White Rose Black Forest(3)



She raised herself off his body and shimmied out of the snow cave. The icy air bit at her exposed face and felt almost liquid as she pulled it into her lungs. The snow had stopped. The clouds had been cleared aside like a soiled tablecloth and revealed the stars burning against the ink black of the sky. The winds had calmed to a gentle tickle on the tree branches. All else was unmoving. What would happen if she left him? Would he ever emerge from his sleep? Would he even be able to raise himself out of the cave once he came to? The field she’d dragged him across was smoothed over, beautiful now. Anyone could have wandered past them and never known that they were there. But the morning was coming. They were isolated up here. People were rare but far from unheard of. She estimated that she had at least three hours until the low winter sun limped over the horizon to illuminate the forest—only three hours before they might be spotted. A cross-country skier could happen upon them as they were struggling back through the snow, and then any decision-making would be taken out of her hands. This man would succumb to the Gestapo by the consensus of strangers. It was always easier to side with the Gestapo—a citizen would be rewarded for doing so, thrown in jail for not. It required supernatural strength not to do the Gestapo’s bidding. That was the genius of their system—it took fortitude of an almost unimaginable scale to do the right thing. Not reporting your neighbors was as dangerous as the antisocial activities that the Gestapo was so interested in. It meant that they had spies everywhere. It meant that the “German look”—a swift, furtive glance to make sure no one was watching—was a part of everyday life now.

The specter of her previous plans returned. She had expected her body to be found the next day, had wanted it that way. She could have wandered into the middle of the forest, where no one would have found her for months, where her flesh would have faded from her bones, leaving only the white of her skeleton to be uncovered. It seemed she had little choice now but to abandon those plans and help this man instead. If she left him in the hole, he would die. If she turned him over to the authorities, he would die. She would have to live with the knowledge that she had helped further the perverted will of the Gestapo and the regime they represented. If she waited until dawn, she might meet someone else who would force her hand, and he would die, and perhaps she along with him. There didn’t seem to be any choice at all.

The snow had smoothed over the footprints she’d made getting here, but she knew these hills and meadows, snow covered or not. She began hiking back to the cabin. It would take more than an hour to get there, and the same to return to him. Was he a spy, or an escaping prisoner of war? But if he was a POW, why would he have jumped out of a plane into Germany? Perhaps his plane had been shot down or had run into some technical trouble and he’d been forced to bail out. Why else would he be here, in the middle of the mountains? Freiburg was only around ten miles away. Maybe he had been blown off course. Yet she’d heard no plane and seen no flak in the sky on the way out here. The bombing raids were coming more frequently. Even here. Thoughts of the bomb dropping brought with them the memory of her father, and the pain that had driven her out here with his pistol in her pocket soon followed, but the remembrance of the man in the snow cave forced her back into the moment, driving her feet forward.

She made her way down the hill she’d found the man on, back the way she came, and soon she could no longer see the snow cave, nor the tree she’d dug it under.

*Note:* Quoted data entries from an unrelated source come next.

(* ===== verification/Table.v ===== *)
(** The tables that the commands show (src/internal/table/table.go, the names of columns of
    src/internal/common/table_row.go) and the texts in them (src/internal/utils/pb_utils.go,
    quota_utils.go).

    The drawing of a table is a library; a table is its header and its rows.  Texts of the
    library of sizes, of enumerations and of times are parameters ([Texts]).  Percentages
    are computed on 64-bit floating-point numbers, as in Stdlib's SpecFloat. *)

From Stdlib Require Import Ascii Floats.SpecFloat.
From S2P Require Import Prelude GoLib Errno Mds.
Local Open Scope Z_scope.

Class Texts := {
  IBytes : Z → string;
  Comma : Z → string;
  ParseBytes : string → option Z;
  RedString : string → string;
  FsStatus_String : Z → string;
  FsType_String : Z → string;
  MDSState_String : Z → string;
  time_Format : Z → Z → string;         (** of seconds and nanoseconds, in local time *)
  int_of_non_integer : Z;               (** [int(f)] for NaN, an infinity or too large an [f] *)
}.

(** * Columns *)

Definition ROW_ADDR : string := "addr".
Definition ROW_BLOCKSIZE : string := "blocksize".
Definition ROW_CAPACITY : string := "capacity".
Definition ROW_CHUNK_SIZE : string := "chunkSize".
Definition ROW_CREATE_TIME : string := "create time".
Definition ROW_LASTONLINETIME : string := "last online time".
Definition ROW_FS_ID : string := "fsId".
Definition ROW_FS_NAME : string := "fsName".
Definition ROW_FS_CLIENTID : string := "clientId".
Definition ROW_FS_CTO : string := "cto".
Definition ROW_STORAGE_TYPE : string := "storageType".
Definition ROW_STORAGE : string := "storage".
Definition ROW_GROUP : string := "group".
Definition ROW_ID : string := "id".
Definition ROW_INODE_ID : string := "inodeId".
Definition ROW_IP : string := "ip".
Definition ROW_PORT : string := "port".
Definition ROW_MEMBERID : string := "memberid".
Definition ROW_WEIGHT : string := "weight".
Definition ROW_LOCKED : string := "locked".
Definition ROW_MOUNT_NUM : string := "mountNum".
Definition ROW_MOUNTPOINT : string := "mountpoint".
Definition ROW_UUID : string := "uuid".
Definition ROW_NAME : string := "name".
Definition ROW_ONLINE_STATE : string := "onlineState".
Definition ROW_STATE : string := "state".
Definition ROW_STATUS : string := "status".
Definition ROW_USED : string := "used".
Definition ROW_VALUE_OFFLINE : string := "offline".
Definition ROW_VALUE_ONLINE : string := "online".
Definition ROW_PATH : string := "path".
Definition ROW_USED_PERCNET : string := "use%".
Definition ROW_REAL_USED : string := "realused".
Definition ROW_INODES : string := "inodes".
Definition ROW_INODES_IUSED : string := "iused".
Definition ROW_INODES_PERCENT : string := "iuse%".
Definition ROW_INODES_REAL_IUSED : string := "realiused".
Definition ROW_MDS_NUM : string := "mdsnum".

(** * Tables *)

(** A row of a command, by column; a column that is not there is empty. *)
Definition row : Type := gmap string string.

Definition Map2List (r : row) (headers : list string) : list string :=
  (λ j, default EmptyString (r !! j)) <$> headers.

(** The order of two lines: on the first of the columns [keys] on which they differ. *)
Fixpoint less (keys : list nat) (a b : list string) : bool :=
  match keys with
  | [] => false
  | k :: keys =>
      let x := default EmptyString (a !! k) in let y := default EmptyString (b !! k) in
      if String.ltb x y then true else if String.ltb y x then false else less keys a b
  end.

(** A stable sort. *)
Fixpoint insert (keys : list nat) (x : list string) (l : list (list string)) : list (list string) :=
  match l with
  | [] => [x]
  | y :: l' => if less keys y x then y :: insert keys x l' else x :: l
  end.
Definition SliceStable (keys : list nat) (l : list (list string)) : list (list string) :=
  foldr (insert keys) [] l.

(** The first positions of [target] in [source], without those that are not there. *)
Definition GetIndexSlice (source target : list string) : list nat :=
  omap (λ i, fst <$> list_find (i =.) source) target.

Definition ListMap2ListSortByKeys (rows : list row) (headers keys : list string) : list (list string) :=
  let ret := (λ r, Map2List r headers) <$> rows in
  SliceStable (GetIndexSlice headers keys) ret.

(** What is shown: a table, or the prompt when it has no lines. *)
Inductive shown : Type :=
| Table (header : list string) (lines : list (list string))
| Prompt (text : string).
Definition RenderWithNoData (header : list string) (lines : list (list string)) (prompt : string) : shown :=
  match lines with [] => Prompt prompt | _ => Table header lines end.

(** * Texts *)

Definition LF : string := String "010" EmptyString.

Section Texts.
Context `{Proto, Texts}.

Definition ConvertPbPartitionTypeToString (partitionType : Z) : string :=
  if decide (partitionType = PartitionType_MONOLITHIC_PARTITION) then "MONOLITHIC"
  else if decide (partitionType = PartitionType_PARENT_ID_HASH_PARTITION) then "HASH"
  else "unknown".

Definition ConvertFsExtraToString (fsExtra : option FsExtra) : string :=
  let result :=
    match fsExtra ≫= fe_S3Info with
    | Some s3 => Endpoint s3 +:+ "/" +:+ Bucketname s3
    | None => EmptyString
    end in
  match fsExtra ≫= fe_RadosInfo with
  | Some r =>
      "mon_host: " +:+ ra_MonHost r +:+ LF +:+ "pool_name: " +:+ ra_PoolName r +:+ LF +:+
      "cluster_name: " +:+ ra_ClusterName r
  | None => result
  end.

Definition TranslateCacheGroupMemberState (state : Z) : string :=
  if decide (state = CacheGroupMemberStateOnline) then "online"
  else if decide (state = CacheGroupMemberStateOffline) then "offline"
  else if decide (state = CacheGroupMemberStateUnstable) then "unstable"
  else "unknown".

(** [float64(z)], and [int(math.Round(f))]: half away from zero. *)
Definition float64 (z : Z) : spec_float := binary_normalize 53 1024 z 0 false.
Definition Round (f : spec_float) : Z :=
  match f with
  | S754_zero _ => 0
  | S754_finite s m e =>
      let a := if 0 <=? e then Z.pos m * 2 ^ e else (Z.pos m + 2 ^ (- e - 1)) / 2 ^ (- e) in
      let z := if s then - a else a in
      if in_int64b z then z else int_of_non_integer
  | _ => int_of_non_integer
  end.
Definition percent (used total : Z) : Z :=
  Round (SFdiv 53 1024 (SFmul 53 1024 (float64 used) (float64 100)) (float64 total)).

(** [capacity] and [maxInodes] are unsigned, the others signed. *)
Definition ConvertQuotaToHumanizeValue (capacity usedBytes maxInodes usedInodes : Z) : list string :=
  let '(capacityStr, usedPercentStr) :=
    if capacity =? MaxInt64 then ("unlimited", EmptyString)
    else (IBytes capacity, Itoa (percent usedBytes capacity)) in
  let '(maxInodesStr, maxInodesPercentStr) :=
    if maxInodes =? MaxInt64 then ("unlimited", EmptyString)
    else (Comma (wrap64 maxInodes), Itoa (percent usedInodes maxInodes)) in
  [capacityStr; IBytes (wrapu64 usedBytes); usedPercentStr;
   maxInodesStr; Comma usedInodes; maxInodesPercentStr].

End Texts.

(** * Facts *)

Example percent_examples :
  let _ : Texts := {| IBytes := λ _, EmptyString; Comma := λ _, EmptyString; ParseBytes := λ _, None;
    RedString := id; FsStatus_String := λ _, EmptyString; FsType_String := λ _, EmptyString;
    MDSState_String := λ _, EmptyString; time_Format := λ _ _, EmptyString;
    int_of_non_integer := - 2 ^ 63 |} in
  percent 1 3 = 33 ∧ percent 1 200 = 1 ∧ percent (2 ^ 53) (2 ^ 54) = 50 ∧ percent (-1) 200 = -1 ∧
  percent 5 0 = - 2 ^ 63.
Proof. by vm_compute. Qed.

“Try not to worry about things you can’t control,” she said out loud.

It felt good to hear her own thoughts, felt almost as if there were someone there with her and she wasn’t alone in trying to save this man’s life.

“What are you doing?” she said. “Why are you getting involved with this man you don’t know?” The words had come out as if spoken by someone else.

She was in a state of near exhaustion when the cabin came into view. The door was unlocked, and she pushed it open. She had never expected to come here again, yet she had left it immaculately clean, a gift for the people who would find it. She took off her snowshoes, leaving them at the door as she went inside. She removed her gloves before fumbling with the matches that lay on a nearby table. The room glowed from the candle she lit, and she caught a glimpse of herself in the mirror before jerking her eyes away. She had no desire to confront her own reflection. The embers of last night’s fire were dead in the fireplace. The wood was out back. That would be a job for later. She paced down the hall into the living area and found a bottle of brandy she then stuffed in her coat pocket. She put her hands on her head and searched her mind for anything else that might help her on the way back here with him. Her journey alone had been arduous enough. She began to wonder if it was even possible and contemplated sitting down and closing her eyes, just to rest for a while.

She poured herself a cup of water and finished it in seconds. She put the cup back down and placed a kitchen knife in her pocket. The door to the bedroom she’d slept in last night was ajar, the bed stripped, the covers stacked at the end in a neat pile. The bed represented an impossible luxury, everything she could possibly have wanted in that moment. She knew what her resting would mean for the man in the snow. She closed the bedroom door and walked out the back and into the night once more. The firewood she’d gathered the week before sat untouched, speckled with a light coating of snow blown under the awning that protected it. She eyed the sled she’d used to drag the logs back from the forest. It was sturdy, well able to take his weight. She dragged it around the side of the house before going inside again.